Pour Aguibou Baldé, précurseur et membre fondateur de l’association des ressortissants de Popodjè, ce don représente bien plus que des fournitures. « Ce don, c’est pour des élèves qui n’ont pas vraiment les moyens de s’acheter tout ce qu’il faut pour venir à l’école étudier normalement. Les parents ne vivent que de l’agriculture et de l’élevage. Nous nous sommes fixés comme objectif de trouver des personnes de bonne volonté pour aider ces enfants », dit-il.

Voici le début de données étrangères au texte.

(* ===== verification/BinaryEvent.v ===== *)
(** * The bytes of an event row

    [crates/nmp-store/src/binary_event.rs]: the envelope of an immutable event,
    of the local state of a row, of the provenance of a displaced row and of the
    two together, and [StoredEventView], which reads an event where it lies.

    A byte is an [N], an offset a [nat]; [usize] is 64 bits wide and its checked
    sums are written out ([checked]).  A failed slice or [expect] is [Panic], an
    error value [Err].  A [String] is UTF-8 ([QueueBytes.text_ok]). *)

From S2P Require Import Prelude Grammar Schema QueueBytes Coverage Canonical Query.

Inductive DecodeError :=
  | Truncated | BadMagic | UnsupportedVersion (version : N) | InvalidFlags (flags : N)
  | InvalidReserved | InvalidUtf8 | EmptyTag | InvalidTag | InvalidRelay | DuplicateRelay
  | DuplicateOwner | InvalidOwnerOrder | InvalidSignature | InvalidLocalState (state : N)
  | TrailingBytes | LengthOverflow | InvalidAtom | NonCanonicalLength.

Inductive Outcome (A : Type) := Ok (x : A) | Err (e : DecodeError) | Panic.
Arguments Ok {_} _.
Arguments Err {_} _.
Arguments Panic {_}.

#[global] Instance outcome_ret : MRet Outcome := λ A x, Ok x.
#[global] Instance outcome_bind : MBind Outcome := λ A B f m,
  match m with Ok x => f x | Err e => Err e | Panic => Panic end.

(** [?] on an [Option] turned into an error, and [expect]. *)
Definition or_err {A} (e : DecodeError) (o : option A) : Outcome A := match o with Some x => Ok x | None => Err e end.
Definition expect {A} (o : option A) : Outcome A := match o with Some x => Ok x | None => Panic end.
(** [expect] on a [Result]. *)
Definition expect_ok {A} (m : Outcome A) : Outcome A := match m with Err _ => Panic | m => m end.

Fixpoint fold_outcome {A B} (f : A → B → Outcome A) (a : A) (l : list B) : Outcome A :=
  match l with [] => Ok a | x :: l => a ← f a x; fold_outcome f a l end.

(** ** Constants *)

Definition event_magic : bytes := as_bytes "NMPE".
Definition local_magic : bytes := as_bytes "NMPL".
Definition provenance_magic : bytes := as_bytes "NMPP".
Definition composite_magic : bytes := as_bytes "NMPC".
Definition event_version : N := 4.
Definition sidecar_version : N := 3.
Definition composite_version : N := 4.
Definition flag_local : N := 1.

Definition event_header_len : nat := 158.
Definition id_offset : nat := 8.
Definition pubkey_offset : nat := 40.
Definition sig_offset : nat := 72.
Definition created_at_offset : nat := 136.
Definition kind_offset : nat := 144.
Definition tag_count_offset : nat := 146.
Definition tag_section_len_offset : nat := 150.
Definition content_len_offset : nat := 154.

Definition atom_kind_mask : N := 3221225472.
Definition atom_offset_mask : N := 1073741823.
Definition atom_inline : N := 0.
Definition atom_utf8 : N := 1073741824.
Definition atom_raw32 : N := 2147483648.

Definition local_header_len : nat := 12.
Definition provenance_header_len : nat := 16.
Definition composite_header_len : nat := 16.

(** ** Integers and slices *)

(** A [usize] that fits. *)
Definition checked (n : nat) : Outcome nat := if (N.of_nat n <=? u64_max)%N then Ok n else Err LengthOverflow.
(** [u32::try_from]. *)
Definition try_u32 (n : nat) : Outcome N := if (N.of_nat n <=? u32_max)%N then Ok (N.of_nat n) else Err LengthOverflow.

Definition push_u32 (out : bytes) (value : nat) : Outcome bytes := value ← try_u32 value; Ok (out ++ be_bytes 4 value).

(** [read_u16], [read_u32] and [read_u64] are [read_uint] at 2, 4 and 8 bytes. *)
Definition read_uint (width : nat) (bs : bytes) (offset : nat) : Outcome N :=
  raw ← or_err Truncated (slice bs offset (offset + width)); Ok (from_be_bytes raw).

(** [take], [take_u32] and [take_u64]: the value, and the cursor past it. *)
Definition take_bytes (bs : bytes) (cursor len : nat) : Outcome (bytes * nat) :=
  end_ ← checked (cursor + len);
  value ← or_err Truncated (slice bs cursor end_);
  Ok (value, end_).
Definition take_uint (width : nat) (bs : bytes) (cursor : nat) : Outcome (N * nat) :=
  value ← read_uint width bs cursor;
  cursor ← checked (cursor + width);
  Ok (value, cursor).

Definition check_magic_and_version (bs magic : bytes) (expected_version : N) : Outcome unit :=
  if decide (slice bs 0 4 ≠ Some magic) then Err (if length bs <? 4 then Truncated else BadMagic)
  else
    version ← or_err Truncated (bs !! 4);
    if decide (version ≠ expected_version) then Err (UnsupportedVersion version) else Ok tt.

Definition checked_capacity (base first second : nat) : Outcome nat :=
  value ← checked (base + first); checked (value + second).
Definition checked_add_len (total value : nat) : Outcome nat := checked (total + value).

Definition encode_hex_32 (raw : bytes) : string := string_of_bytes (encode_pairs raw).

(** ** LEB128 lengths *)

(** A [u32] has at most five groups of seven bits. *)
Fixpoint leb_loop (fuel : nat) (value : N) : bytes :=
  let byte := N.land value 127 in
  let value := N.shiftr value 7 in
  if decide (value = 0%N) then [byte]
  else N.lor byte 128 :: match fuel with 0 => [] | S fuel => leb_loop fuel value end.

Definition push_leb128_u32 (out : bytes) (value : nat) : Outcome bytes :=
  value ← try_u32 value; Ok (out ++ leb_loop 4 value).

Definition leb128_u32_len (value : nat) : Outcome nat :=
  value ← try_u32 value;
  Ok (if (value <=? 127)%N then 1 else if (value <=? 16383)%N then 2 else if (value <=? 2097151)%N then 3
      else if (value <=? 268435455)%N then 4 else 5).

Fixpoint take_leb_loop (indexes : list N) (bs : bytes) (cursor : nat) (value : N) : Outcome (N * nat) :=
  match indexes with
  | [] => Err LengthOverflow
  | index :: indexes =>
      '(taken, cursor) ← take_bytes bs cursor 1;
      byte ← expect (head taken);
      let payload := N.land byte 127 in
      if decide (index = 4 ∧ 15 < payload)%N then Err LengthOverflow
      else
        let value := N.lor value (N.shiftl payload (index * 7)) in
        if decide (N.land byte 128 = 0%N) then
          if decide (0 < index ∧ payload = 0)%N then Err NonCanonicalLength else Ok (value, cursor)
        else take_leb_loop indexes bs cursor value
  end.
Definition take_leb128_u32 (bs : bytes) (cursor : nat) : Outcome (N * nat) :=
  take_leb_loop [0; 1; 2; 3; 4]%N bs cursor 0.
Lemma length_words off els : length (words off els) = length els * 4.
Proof. revert off. induction els as [|s els IH]; intros off; cbn [words]; [done|]. rewrite length_app, length_be_bytes, IH. cbn. lia. Qed.
Lemma length_ends n tags : length (ends n tags) = length tags * 4.
Proof. revert n. induction tags as [|t tags IH]; intros n; cbn [ends]; [done|]. rewrite length_app, length_be_bytes, IH. cbn. lia. Qed.
Lemma length_row_fields e : length (row_fields e) = 146.
Proof. unfold row_fields. rewrite !length_app, !length_be_bytes. done. Qed.
Lemma length_row_head e : length (row_head e) = event_header_len.
Proof. unfold row_head. rewrite !length_app, !length_be_bytes, length_row_fields. done. Qed.

Lemma cells_app l k : cells (l ++ k) = cells l ++ cells k.
Proof. unfold cells. by rewrite fmap_app, concat_app. Qed.
Lemma cells_cons s l : cells (s :: l) = atom_cell s ++ cells l.
Proof. done. Qed.
Lemma words_app off l k : words off (l ++ k) = words off l ++ words (off + length (cells l)) k.
Proof.
  revert off. induction l as [|s l IH]; intros off; cbn [words app]; [by rewrite Nat.add_0_r|].
  rewrite IH, cells_cons, length_app, <-app_assoc. by rewrite Nat.add_assoc.
Qed.
Lemma ends_app n l k : ends n (l ++ k) = ends n l ++ ends (n + length (concat l)) k.
Proof.
  revert n. induction l as [|t l IH]; intros n; cbn [ends app concat]; [by rewrite Nat.add_0_r|].
  rewrite IH, length_app, <-app_assoc. by rewrite Nat.add_assoc.
Qed.

(** ** Writing it *)

Lemma write_at_mid a b c x s :
  s = length a → length b = length x → write_at (a ++ b ++ c) s x = Ok (a ++ x ++ c).
Proof.
  intros -> Hl. unfold write_at. rewrite decide_True by (rewrite !length_app; lia).
  rewrite take_app_length, <-Hl, <-length_app. do 3 f_equal. rewrite app_assoc. apply drop_app_length.
Qed.

Lemma arena_offset_fits kind off :
  (kind < 4)%N → (N.of_nat off ≤ atom_offset_mask)%N →
  arena_offset_descriptor (kind * 2 ^ 30) off = Ok (kind * 2 ^ 30 + N.of_nat off)%N.
Proof.
  intros Hk Ho. unfold arena_offset_descriptor. rewrite try_u32_fits by (unfold atom_offset_mask, u32_max in *; lia).
  cbn [mbind outcome_bind]. rewrite (proj2 (N.ltb_ge _ _)) by done. by rewrite (proj1 (arena_word kind _ Hk Ho)).
Qed.

Lemma arena_cell_length s :
  is_inline s = false → decode_hex_32 s = None → length (as_bytes s) ≤ length (atom_cell s).
Proof. intros Hi Hx. unfold atom_cell. rewrite Hi, Hx, length_app. lia. Qed.

Lemma fits_text s : (N.of_nat (length (atom_cell s)) ≤ atom_offset_mask)%N → (N.of_nat (length (as_bytes s)) ≤ u32_max)%N.
Proof.
  intros Hc. unfold atom_offset_mask, u32_max in *. destruct (is_inline s) eqn:Hi; [apply Nat.leb_le in Hi; lia|].
  destruct (decode_hex_32 s) as [raw|] eqn:Hx; [|pose proof (arena_cell_length s Hi Hx); lia].
  unfold decode_hex_32 in Hx. destruct (Nat.eqb_spec (length (as_bytes s)) 64); [lia|done].
Qed.

Lemma encode_atom_writes refs start pre mid arena idx s :
  length pre = refs + idx * 4 → start = length (pre ++ replicate 4 0%N ++ mid) →
  (N.of_nat (length arena + length (atom_cell s)) ≤ atom_offset_mask)%N →
  encode_atom refs start (pre ++ replicate 4 0%N ++ mid ++ arena, idx) s =
  Ok (pre ++ be_bytes 4 (atom_word (length arena) s) ++ mid ++ arena ++ atom_cell s, idx + 1).
Proof.
  intros Hpre Hstart Hfit. unfold encode_atom.
  replace (length (pre ++ _) - start) with (length arena) by (rewrite Hstart, !length_app; lia).
  assert (N.of_nat (length (as_bytes s)) ≤ u32_max)%N as Hs by (apply fits_text; lia).
  fold (is_inline s). unfold atom_word, atom_cell in *.
  destruct (is_inline s) eqn:Hi; [|destruct (decode_hex_32 s) as [raw|] eqn:Hx].
  - cbn [mbind outcome_bind]. rewrite write_at_mid by (rewrite ?length_be_bytes; done). by rewrite app_nil_r.
  - change atom_raw32 with (2 * 2 ^ 30)%N. rewrite arena_offset_fits by lia. cbn [mbind outcome_bind].
    rewrite <-!app_assoc. rewrite write_at_mid by (rewrite ?length_be_bytes; done). done.
  - change atom_utf8 with (1 * 2 ^ 30)%N. rewrite arena_offset_fits by lia. cbn [mbind outcome_bind].
    unfold push_leb128_u32. rewrite try_u32_fits by done. cbn [mbind outcome_bind].
    rewrite <-!app_assoc. rewrite write_at_mid by (rewrite ?length_be_bytes; done). done.
Qed.

Lemma encode_atoms_writes refs start els : ∀ pre m arena idx,
  length pre = refs + idx * 4 → start = length pre + length els * 4 + m →
  (N.of_nat (length arena + length (cells els)) ≤ atom_offset_mask)%N →
  fold_outcome (encode_atom refs start) (pre ++ replicate (length els * 4 + m) 0%N ++ arena, idx) els =
  Ok (pre ++ words (length arena) els ++ replicate m 0%N ++ arena ++ cells els, idx + length els).
Proof.
  induction els as [|s els IH]; intros pre m arena idx Hpre Hstart Hfit.
  { cbn [fold_outcome words length Nat.mul Nat.add]. unfold cells. cbn. by rewrite app_nil_r, Nat.add_0_r. }
  rewrite cells_cons, length_app in Hfit. cbn [fold_outcome].
  replace (length (s :: els) * 4 + m) with (4 + (length els * 4 + m)) by (cbn; lia).
  rewrite replicate_add, <-app_assoc. rewrite encode_atom_writes; [|done| |lia].
  2:{ cbn [length] in Hstart. rewrite !length_app, !length_replicate. lia. }
  cbn [mbind outcome_bind]. rewrite app_assoc. rewrite IH.
  - f_equal. f_equal; [|cbn; lia]. cbn [words]. by rewrite length_app, cells_cons, <-!app_assoc.
  - rewrite length_app, length_be_bytes. lia.
  - rewrite length_app, length_be_bytes. cbn [length] in Hstart. lia.
  - rewrite length_app. lia.
Qed.

Lemma encode_tags_write refs start tags : ∀ H W arena n ti,
  length H = event_header_len + ti * 4 → length W = n * 4 → refs = length H + length tags * 4 →
  start = refs + (n + length (concat tags)) * 4 → (N.of_nat (n + length (concat tags)) ≤ u32_max)%N →
  (N.of_nat (length arena + length (cells (concat tags))) ≤ atom_offset_mask)%N →
  fold_outcome (encode_tag refs start)
    (H ++ replicate (length tags * 4) 0%N ++ W ++ replicate (length (concat tags) * 4) 0%N ++ arena, n, ti) tags =
  Ok (H ++ ends n tags ++ W ++ words (length arena) (concat tags) ++ arena ++ cells (concat tags),
      n + length (concat tags), ti + length tags).
Proof.
  induction tags as [|t tags IH]; intros H W arena n ti HH HW Hrefs Hstart Hn Hfit.
  { cbn. unfold cells. cbn. by rewrite app_nil_r, !Nat.add_0_r. }
  cbn [concat length] in *. rewrite cells_app, !length_app in *. cbn [fold_outcome].
  unfold encode_tag at 2. rewrite (Nat.mul_add_distr_r (length t)).
  rewrite !(app_assoc H), !(app_assoc (H ++ _)). rewrite encode_atoms_writes; [|rewrite !length_app, !length_replicate; lia..|lia].
  cbn [mbind outcome_bind]. rewrite try_u32_fits by lia. cbn [mbind outcome_bind].
  rewrite <-!app_assoc. change (S (length tags) * 4) with (4 + length tags * 4). rewrite replicate_add, <-app_assoc.
  rewrite write_at_mid by (rewrite ?length_be_bytes; done). cbn [mbind outcome_bind].
  rewrite !(app_assoc H), !(app_assoc W). rewrite IH.
  - cbn [ends]. rewrite words_app, length_app, <-!app_assoc. f_equal. f_equal; [f_equal|]; lia.
  - rewrite length_app, length_be_bytes. lia.
  - rewrite length_app, length_words. lia.
  - rewrite length_app, length_be_bytes. lia.
  - lia.
  - lia.
  - rewrite length_app. lia.
Qed.

(** ** Sizing it *)

(** The [cell_len] of [shape_element]. *)
Lemma cell_len_Ok s c :
  is_inline s = false →
  match decode_hex_32 s with
  | Some _ => Ok 32
  | None => n ← leb128_u32_len (length (as_bytes s)); checked (n + length (as_bytes s))
  end = Ok c ↔
  c = length (atom_cell s) ∧ (N.of_nat (length (as_bytes s)) ≤ u32_max)%N.
Proof.
  intros Hi. unfold atom_cell. rewrite Hi. destruct (decode_hex_32 s) as [raw|] eqn:Hx.
  - rewrite (decode_hex_32_length _ _ Hx). unfold decode_hex_32 in Hx.
    destruct (Nat.eqb_spec (length (as_bytes s)) 64) as [E|]; [|done]. rewrite E.
    split; [by intros [= <-]|by intros [-> _]].
  - rewrite length_app. split.
    + intros (l & Hl & [-> _]%checked_Ok)%bind_Ok.
      assert (N.of_nat (length (as_bytes s)) ≤ u32_max)%N as Hu.
      { unfold leb128_u32_len in Hl. by apply bind_Ok in Hl as (? & [-> ?]%try_u32_Ok & _). }
      rewrite take_leb128_fits in Hl by done. apply (inj Ok) in Hl as <-. exact (conj eq_refl Hu).
    + intros [-> Hu]. rewrite take_leb128_fits by done. cbn [mbind outcome_bind]. apply checked_fits.
      pose proof (length_leb_loop 4 (N.of_nat (length (as_bytes s)))).
      unfold u32_max, u64_max in *. lia.
Qed.

Lemma shape_element_Ok n k s r :
  (N.of_nat k ≤ atom_offset_mask)%N →
  shape_element (n, k) s = Ok r ↔
  r = (n + 1, k + length (atom_cell s)) ∧ (N.of_nat (n + 1) ≤ u64_max)%N ∧
  (N.of_nat (k + length (atom_cell s)) ≤ atom_offset_mask)%N.
Proof.
  intros Hk. unfold shape_element. fold (is_inline s). split.
  - intros (? & [-> Hn]%checked_Ok & H')%bind_Ok. destruct (is_inline s) eqn:Hi.
    { unfold atom_cell. rewrite Hi. cbn. rewrite Nat.add_0_r. naive_solver. }
    apply bind_Ok in H' as (c & Hc & H'). apply cell_len_Ok in Hc as [-> Hu]; [|done].
    apply bind_Ok in H' as (? & [-> _]%checked_Ok & H').
    destruct (N.ltb_spec atom_offset_mask (N.of_nat (k + length (atom_cell s)))); naive_solver.
  - intros (-> & Hn & Hc). rewrite checked_fits by done. cbn [mbind outcome_bind]. destruct (is_inline s) eqn:Hi.
    { unfold atom_cell. rewrite Hi. cbn. by rewrite Nat.add_0_r. }
    apply bind_Ok. exists (length (atom_cell s)). split; [apply cell_len_Ok; [done|]|].
    { split; [done|]. apply fits_text. lia. }
    rewrite checked_fits by (unfold atom_offset_mask, u64_max in *; lia). cbn [mbind outcome_bind].
    by rewrite (proj2 (N.ltb_ge _ _)).
Qed.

L’initiative, qui a suscité une grande fierté parmi les habitants, symbolise une avancée majeure dans une région où l’éducation a longtemps été reléguée au second plan. « Au début, ce n’était pas facile de convaincre les parents d’envoyer leurs enfants à l’école au lieu de les emmener aux champs ou avec les bœufs. Mais aujourd’hui, ils comprennent l’importance des études. Le nombre d’élèves a plus que doublé en trois ans, passant de moins de 70 à 135 », ajoute-t-il.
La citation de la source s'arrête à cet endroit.